Il Pakistan nella tenaglia della crisi climatica e di quella geopolitica. La riflessione della ricercatrice Tehseen Nisar

Il Pakistan nella tenaglia della crisi climatica e di quella geopolitica. La riflessione della ricercatrice Tehseen Nisar

7 Novembre 2022 0

Il Pakistan è attraversato da una crisi profonda sia a livello socioeconomico sia sotto il profilo geopolitico e di politica interna. Sicuramente è all’ordine del giorno la crisi umanitaria che ha colpito il Paese quale conseguenza delle alluvioni catastrofiche subite in questi mesi a causa del cambiamento climatico: il maltempo ha infatti colpito un terzo del Pakistan, provocando 1.700 vittime, costringendo a esodi di massa oltre 8milioni di cittadini e distruggendo abitazioni, scuole, ospedali, piccole e grandi infrastrutture strategiche per i collegamenti tra i vari villaggi e città. Su questo punto si registra certamente come positiva la notizia che Cina e Arabia Saudita forniranno al Pakistan un pacchetto finanziario da 13 miliardi di dollari, resta però tanto da fare al riguardo, in particolare da parte dei Paesi occidentali per contenere gli effetti dei gas serra, causa principale dell’innalzamento delle temperature che porta a eventi atmosferici completamente fuori controllo. Non è un caso che proprio il Pakistan guardi con molta attenzione agli esisti del vertice Cop27. Ma poi vi sono le questioni politiche: a livello interno l’attentato all’ex premier Imran Khan dimostra come il Paese continui ad essere spaccato, mentre permangono forti le problematiche legate al contenimento dell’integralismo islamico, in particolare a seguito della fuga degli Usa dall’Afghanistan. Per approfondire queste tematiche abbiamo interpellato la ricercatrice della Università Luiss Tehseen Nisar.

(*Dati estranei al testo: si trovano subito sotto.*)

(* --------------------------------------------------------------------- *)
(** ** The running lock: exclusion and release                            *)
(* --------------------------------------------------------------------- *)

(** X21.  Mutual exclusion: as long as another thread holds the running
    lock and does not release it, a caller of [LockExtension] gets no
    further than [vlc_mutex_lock]: it never holds the lock and never
    returns [true], whatever else happens to the flag. *)
Theorem LockExtension_excluded_while_held :
  forall (sched : list slot) (s : ext_sync),
    running_lock s = LockedByOther ->
    Forall (fun sl => sl <> Other EnvUnlock) sched ->
    let c := run_schedule sched (enter_lock s) in
    running_lock (shared c) = LockedByOther
    /\ pc c <> LockRecheck
    /\ pc c <> LockReturned true.
Proof.
  intros sched s Hheld Hsched c.
  assert (Hinv : forall c0,
             running_lock (shared c0) = LockedByOther ->
             (pc c0 = LockEntry \/ pc c0 = LockAcquire
              \/ pc c0 = LockReturned false) ->
             let c1 := run_schedule sched c0 in
             running_lock (shared c1) = LockedByOther
             /\ (pc c1 = LockEntry \/ pc c1 = LockAcquire
                 \/ pc c1 = LockReturned false)).
  { induction Hsched as [|sl sched Hsl _ IH]; intros c0 Hl Hp;
      [split; assumption|].
    cbn [run_schedule fold_left]. apply IH.
    - destruct c0 as [p [ex lk] sn]. cbn in Hl, Hp. subst lk.
      destruct sl as [|[b| |]]; [| | |congruence];
        destruct Hp as [-> | [-> | ->]]; destruct ex; reflexivity.
    - destruct c0 as [p [ex lk] sn]. cbn in Hl, Hp. subst lk.
      destruct sl as [|[b| |]]; [| | |congruence];
        destruct Hp as [-> | [-> | ->]]; destruct ex; cbn; auto. }
  destruct (Hinv (enter_lock s) Hheld (or_introl eq_refl)) as [Hl Hp].
  fold c in Hl, Hp. split; [exact Hl|].
  destruct Hp as [-> | [-> | ->]]; split; discriminate.
Qed.

Lemma LockExtension_excluded_while_held_witness :
  running_lock
    (shared (run_schedule
               [Caller; Caller; Other (EnvSetExiting true); Caller]
               (enter_lock held_by_other))) = LockedByOther
  /\ pc (run_schedule [Caller; Caller; Other (EnvSetExiting true); Caller]
           (enter_lock held_by_other)) <> LockRecheck
  /\ pc (run_schedule [Caller; Caller; Other (EnvSetExiting true); Caller]
           (enter_lock held_by_other)) <> LockReturned true.
Proof.
  apply (LockExtension_excluded_while_held
           [Caller; Caller; Other (EnvSetExiting true); Caller]
           held_by_other).
  - reflexivity.
  - repeat constructor; discriminate.
Defined.

(** X22.  Run without interference, [LockExtension] succeeds exactly on
    an extension that is not exiting and whose lock is free, and then
    [UnlockExtension] gives back the state it started from; it stays
    blocked exactly when the extension is not exiting and the lock is
    held; and a refusal leaves everything as it was. *)
Theorem LockExtension_UnlockExtension :
  forall s : ext_sync,
    (forall s',
        LockExtension s = Some (true, s') ->
        UnlockExtension s' = s /\ running_lock s' = LockedByCaller)
    /\ ((exists s', LockExtension s = Some (true, s'))
        <-> b_exiting s = false /\ running_lock s = Unlocked)
    /\ (LockExtension s = None
        <-> b_exiting s = false /\ running_lock s <> Unlocked)
    /\ (forall s', LockExtension s = Some (false, s') ->
                   s' = s /\ b_exiting s = true).
Proof.
  intros [[|] [| |]]; cbn; repeat split; intros;
    repeat match goal with
           | H : exists _, _ |- _ => destruct H
           | H : _ /\ _ |- _ => destruct H
           end;
    simplify_eq; try reflexivity; try (eexists; reflexivity);
    try congruence.
Qed.

Lemma LockExtension_UnlockExtension_witness :
  UnlockExtension (set_lock LockedByCaller idle) = idle
  /\ running_lock (set_lock LockedByCaller idle) = LockedByCaller.
Proof.
  destruct (LockExtension_UnlockExtension idle) as [Hround _].
  apply Hround. reflexivity.
Defined.

(* --------------------------------------------------------------------- *)
(** ** ScanLuaCallback: what reaches the catalog                          *)
(* --------------------------------------------------------------------- *)

Lemma find_capability_bound (psz_cap : string) (i_cap : nat) :
  find_capability ppsz_capabilities O psz_cap = Some i_cap ->
  (i_cap < 3)%nat.
Proof.
  unfold ppsz_capabilities. cbn [find_capability].
  destruct (String.eqb "menu" psz_cap); [intros H; injection H as <-; lia|].
  destruct (String.eqb "trigger" psz_cap);
    [intros H; injection H as <-; lia|].
  destruct (String.eqb "input-listener" psz_cap);
    [intros H; injection H as <-; lia | discriminate].
Qed.

Lemma lor_flag_bound (caps : Z) (i_cap : nat) :
  0 <= caps <= 7 -> (i_cap < 3)%nat ->
  0 <= Z.lor caps (Z.shiftl 1 (Z.of_nat i_cap)) <= 7.
Proof.
  intros Hc Hi.
  assert (Hcases : caps = 0 \/ caps = 1 \/ caps = 2 \/ caps = 3
                   \/ caps = 4 \/ caps = 5 \/ caps = 6 \/ caps = 7) by lia.
  destruct i_cap as [|[|[|i]]]; [| | |lia];
    repeat (destruct Hcases as [-> | Hcases]); try subst caps;
    vm_compute; split; discriminate.
Qed.

Lemma scan_capabilities_bound (M : lua_machine)
  (entries : list (lua_value * lua_value)) :
  forall caps caps',
    0 <= caps <= 7 ->
    scan_capabilities M entries caps = Some caps' ->
    0 <= caps' <= 7.
Proof.
  induction entries as [|[key value] rest IH]; intros caps caps' Hc Hscan.
  - injection Hscan as <-. exact Hc.
  - cbn [scan_capabilities] in Hscan.
    destruct (luaL_checkstring M value) as [psz_cap|]; [|discriminate].
    destruct (find_capability ppsz_capabilities O psz_cap) as [i_cap|] eqn:E.
    + apply (IH _ _ (lor_flag_bound caps i_cap Hc
                       (find_capability_bound _ _ E)) Hscan).
    + apply (IH _ _ Hc Hscan).
Qed.

(** X23.  Whenever [ScanLuaCallback] returns, its result is the batch's
    continue value (-1, or 0 when the caller's flag is false), the
    entries already in the catalog and the activated list are untouched,
    and the catalog grew by at most one entry, put last: it is named
    after the script, has a title, no Lua state, a free lock, is not
    exiting, and its capability bits lie in the three known flags. *)
Theorem ScanLuaCallback_catalog :
  forall (M : lua_machine) (p_mgr p_mgr' : extensions_manager M)
         (psz_script : string) (l l' : lua_State M)
         (pb_continue : option bool) (i_ret : Z),
    ScanLuaCallback M p_mgr psz_script l pb_continue
    = ScanRet i_ret p_mgr' l' ->
    i_ret = continue_batch pb_continue
    /\ (i_ret = -1 \/ i_ret = 0)
    /\ activated_extensions p_mgr' = activated_extensions p_mgr
    /\ (p_mgr' = p_mgr
        \/ exists p_ext,
             extensions p_mgr' = (extensions p_mgr ++ [p_ext])%list
             /\ psz_name p_ext = psz_script
             /\ psz_title p_ext <> None
             /\ L p_ext = None
             /\ p_sync p_ext = idle
             /\ 0 <= i_capabilities p_ext <= 7).
Proof.
  intros M p_mgr p_mgr' script l l' pb i_ret.
  assert (Hcont : continue_batch pb = -1 \/ continue_batch pb = 0)
    by (destruct pb as [[|]|]; auto).
  unfold ScanLuaCallback.
  destruct (luaL_dofile M l script) as [[|] l1];
    [intros H; injection H as <- <- <-; auto|].
  destruct (lua_isfunction (lua_getglobal M l1 "descriptor")); cbn [negb];
    [|intros H; injection H as <- <- <-; auto].
  destruct (lua_pcall M l1 (lua_getglobal M l1 "descriptor") [])
    as [[t|] l2]; [|intros H; injection H as <- <- <-; auto].
  destruct (lua_istable t); [|intros H; injection H as <- <- <-; auto].
  destruct (if lua_istable (lua_getfield t "capabilities")
            then scan_capabilities M
                   (lua_entries (lua_getfield t "capabilities")) 0
            else Some 0) as [caps|] eqn:Ecaps; [|discriminate].
  intros H. injection H as <- <- <-.
  split; [reflexivity|]. split; [exact Hcont|]. split; [reflexivity|].
  right. eexists. split; [reflexivity|].
  cbn [psz_name psz_title L p_sync i_capabilities].
  split; [reflexivity|].
  split; [destruct (string_field M t "title"); discriminate|].
  split; [reflexivity|]. split; [reflexivity|].
  destruct (lua_istable (lua_getfield t "capabilities")).
  - eapply scan_capabilities_bound; [|exact Ecaps]. lia.
  - injection Ecaps as <-. lia.
Qed.

Lemma ScanLuaCallback_catalog_witness :
  exists p_ext : extension descriptor_machine,
    [sample_entry] = ([] ++ [p_ext])%list
    /\ psz_name p_ext = "sample.lua"
    /\ 0 <= i_capabilities p_ext <= 7.
Proof.
  destruct (ScanLuaCallback_catalog descriptor_machine
              (empty_manager descriptor_machine)
              {| extensions := [sample_entry]; activated_extensions := [] |}
              "sample.lua" tt tt (Some true) (-1) eq_refl)
    as (_ & _ & _ & [Hsame | (p_ext & Hext & Hname & _ & _ & _ & Hcaps)]).
  - discriminate Hsame.
  - exists p_ext. auto.
Defined.

(** X24.  A script that does not load, that has no function
    [descriptor], whose [descriptor] raises, or whose [descriptor]
    returns something that is not a table leaves the catalog exactly as
    it was, and the batch goes on as the caller's flag says. *)
Theorem ScanLuaCallback_skips_bad_script :
  forall (M : lua_machine) (p_mgr : extensions_manager M)
         (psz_script : string) (l : lua_State M)
         (pb_continue : option bool),
    let l1 := snd (luaL_dofile M l psz_script) in
    let f := lua_getglobal M l1 "descriptor" in
    fst (luaL_dofile M l psz_script) = true
    \/ lua_isfunction f = false
    \/ fst (lua_pcall M l1 f []) = None
    \/ (exists t, fst (lua_pcall M l1 f []) = Some t
                  /\ lua_istable t = false) ->
    exists l',
      ScanLuaCallback M p_mgr psz_script l pb_continue
      = ScanRet (continue_batch pb_continue) p_mgr l'.
Proof.
  intros M p_mgr script l pb l1 f Hbad. unfold ScanLuaCallback.
  subst f l1.
  destruct (luaL_dofile M l script) as [[|] l1]; cbn [fst snd] in *;
    [eexists; reflexivity|].
  destruct Hbad as [Hbad | Hbad]; [discriminate|].
  destruct (lua_isfunction (lua_getglobal M l1 "descriptor")); cbn [negb];
    [|eexists; reflexivity].
  destruct Hbad as [Hbad | Hbad]; [discriminate|].
  destruct (lua_pcall M l1 (lua_getglobal M l1 "descriptor") [])
    as [[t|] l2]; cbn [fst] in *; [|eexists; reflexivity].
  destruct Hbad as [Hbad | (t' & Ht' & Htab)]; [discriminate|].
  injection Ht' as <-. rewrite Htab. eexists; reflexivity.
Qed.

Lemma ScanLuaCallback_skips_bad_script_witness :
  exists l',
    ScanLuaCallback sample_machine (empty_manager sample_machine)
      "ext.lua" tt (Some false)
    = ScanRet (continue_batch (Some false)) (empty_manager sample_machine) l'.
Proof.
  apply (ScanLuaCallback_skips_bad_script sample_machine
           (empty_manager sample_machine) "ext.lua" tt (Some false)).
  right. left. reflexivity.
Defined.

Lemma scan_capabilities_raises (M : lua_machine)
  (entries : list (lua_value * lua_value)) :
  forall caps,
    Exists (fun kv => lua_isstring (snd kv) = false) entries ->
    scan_capabilities M entries caps = None.
Proof.
  induction entries as [|[key value] rest IH]; intros caps Hbad.
  - inversion Hbad.
  - cbn [scan_capabilities].
    destruct value as [| | n | s | |]; try reflexivity;
      (cbn [luaL_checkstring];
       apply Exists_cons in Hbad as [Hbad | Hbad];
       [discriminate Hbad|];
       destruct (find_capability ppsz_capabilities O _);
       apply IH; exact Hbad).
Qed.

(** X25.  A capability that is neither a string nor a number stops the
    scan for good: [luaL_checkstring] raises on it outside any protected
    call, so when [descriptor] returns a table whose [capabilities] table
    holds such a value, the callback does not return and no entry is
    added, whatever else the descriptor says. *)
Theorem ScanLuaCallback_capability_not_string :
  forall (M : lua_machine) (p_mgr : extensions_manager M)
         (psz_script : string) (l l1 l2 : lua_State M)
         (pb_continue : option bool) (f t : lua_value) (len : nat)
         (entries : list (lua_value * lua_value)),
    luaL_dofile M l psz_script = (false, l1) ->
    lua_getglobal M l1 "descriptor" = f ->
    lua_isfunction f = true ->
    lua_pcall M l1 f [] = (Some t, l2) ->
    lua_istable t = true ->
    lua_getfield t "capabilities" = LTable len entries ->
    Exists (fun kv => lua_isstring (snd kv) = false) entries ->
    ScanLuaCallback M p_mgr psz_script l pb_continue = ScanPanic.
Proof.
  intros M p_mgr script l l1 l2 pb f t len entries Hload Hf Hfun Hcall Ht
    Hcaps Hbad.
  unfold ScanLuaCallback. rewrite Hload, Hf, Hfun. cbn [negb].
  rewrite Hcall, Ht, Hcaps. cbn [lua_istable lua_entries].
  rewrite (scan_capabilities_raises M entries 0 Hbad). reflexivity.
Qed.

Lemma ScanLuaCallback_capability_not_string_witness :
  ScanLuaCallback odd_machine (empty_manager odd_machine) "odd.lua" tt None
  = ScanPanic.
Proof.
  apply (ScanLuaCallback_capability_not_string odd_machine
           (empty_manager odd_machine) "odd.lua" tt tt tt None (LFunction 7)
           odd_descriptor 2%nat
           [(LNumber 1, LString "menu"); (LNumber 2, LBoolean true)]);
    try reflexivity.
  right. left. reflexivity.
Defined.

(* --------------------------------------------------------------------- *)
(** ** Control                                                            *)
(* --------------------------------------------------------------------- *)

Lemma capability_bits_has_menu (names : list string) :
  Z.land (capability_bits names) EXT_HAS_MENU
  = if existsb (String.eqb "menu") names then 1 else 0.
Proof.
  induction names as [|n names IH]; [reflexivity|].
  cbn [capability_bits fold_right existsb]. fold (capability_bits names).
  rewrite Z.land_lor_distr_l, IH. unfold capability_flag.
  destruct (String.eqb "menu" n); cbn [orb].
  - destruct (existsb (String.eqb "menu") names); reflexivity.
  - destruct (String.eqb "trigger" n);
      [|destruct (String.eqb "input-listener" n)];
      destruct (existsb (String.eqb "menu") names); reflexivity.
Qed.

Infografica – La biografia dell’intervistata Tehseen Nisar

– Dottoressa le Nazioni Unite hanno aumentato i fondi destinati al Pakistan per riparare ih danni causate dalle recenti inondazioni: sono stati messi a disposizione 816 milioni di dollari. Quanti di questi realmente arriveranno a chi ne ha bisogno e quanti rischiano di scomparire per colpa di eventuali problemi come corruzione o disorganizzazione?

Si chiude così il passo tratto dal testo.